• What this task involves: Please return, word for word, the line containing "- apply Hd." and each line after it through the end of the data below, and nothing else.

• Supplied information:
****
(** A page with a next one is full, so there are no more pages than files. *)
Definition server_list (prefix : string) : M Link (list string) :=
  l ← getS;
  objects ← list_loop (S (size (link_files l))) prefix "" [];
  mret (js_sort (fun a b => if String.ltb a b then -1 else 1) objects).

Definition server_get (name : string) : M Link bytes :=
  url ← liftR (objectUrl name);
  rs ← request GET url [] [];
  match rs_body rs with BBytes b => mret b | _ => throwM (OutsideModel "a body that is not the object's") end.

Definition server_put (name : string) (b : bytes) : M Link unit :=
  url ← liftR (objectUrl name);
  _ ← request PUT url [] b;
  mret tt.

Definition server_remove (name : string) : M Link unit :=
  url ← liftR (objectUrl name);
  _ ← request DELETE url [] [];
  mret tt.

Definition server_probe : M Link unit :=
  _ ← request GET "/v1/health" [] [];
  _ ← request GET "/v1/objects" [("prefix", "vaults/"); ("limit", "1")] [];
  mret tt.

(** The destination; there is no [flush]. *)
#[export] Instance server_adapter : SyncAdapter Link bytes := {|
  adapter_list := server_list; adapter_get := server_get; adapter_put := server_put; adapter_remove := server_remove;
  adapter_flush := mret tt |}.
End Adapter.

(** * Lemmas *)

(** ** Names on the wire *)

(** What a server reads of a string: its UTF-8 bytes. *)
Fixpoint utf8_string (s : string) : string :=
  match s with "" => "" | String c s' => fold_right String (utf8_string s') (map chr (utf8_char c)) end.

Definition is_ascii (c : ascii) : bool := code c <? 128.

Lemma unescape_escape h l rest a b :
  digit_val 16 (low h) = Some a -> digit_val 16 (low l) = Some b ->
  unescape_path (String "%" (String h (String l rest))) = String (chr (a * 16 + b)) <$> unescape_path rest.
Proof. intros Ha Hb. cbn [unescape_path]. change (Ascii.eqb "%" "%") with true. cbn iota. by rewrite Ha Hb. Qed.

Lemma unescape_byte b s : 0 <= b < 256 -> unescape_path (escape_byte b ++ s) = String (chr b) <$> unescape_path s.
Proof.
  intros Hb. assert (forall d, 0 <= d < 16 -> digit_val 16 (low (up (digit_char d))) = Some d) as Hd.
  { intros d Hd. assert (Forall (fun d => digit_val 16 (low (up (digit_char d))) = Some d) (seqZ 0 16)) as H
      by (repeat constructor).
    rewrite ->Forall_forall in H. apply H, elem_of_seqZ. lia. }
  unfold escape_byte. cbn [String.append]. rewrite (unescape_escape _ _ s (b / 16) (b mod 16)).
  - by rewrite Z.mul_comm -Z.div_mod.
  - apply Hd. split; [apply Z.div_pos; lia|apply Z.div_lt_upper_bound; lia].
  - by apply Hd, Z.mod_pos_bound.
Qed.

Lemma unescape_plain c s : Ascii.eqb c "%" = false -> unescape_path (String c s) = String c <$> unescape_path s.
Proof. intros H. cbn [unescape_path]. by rewrite H. Qed.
****
• Response:
  - apply Hd. split; [apply Z.div_pos; lia|apply Z.div_lt_upper_bound; lia].
  - by apply Hd, Z.mod_pos_bound.
Qed.

Lemma unescape_plain c s : Ascii.eqb c "%" = false -> unescape_path (String c s) = String c <$> unescape_path s.
Proof. intros H. cbn [unescape_path]. by rewrite H. Qed.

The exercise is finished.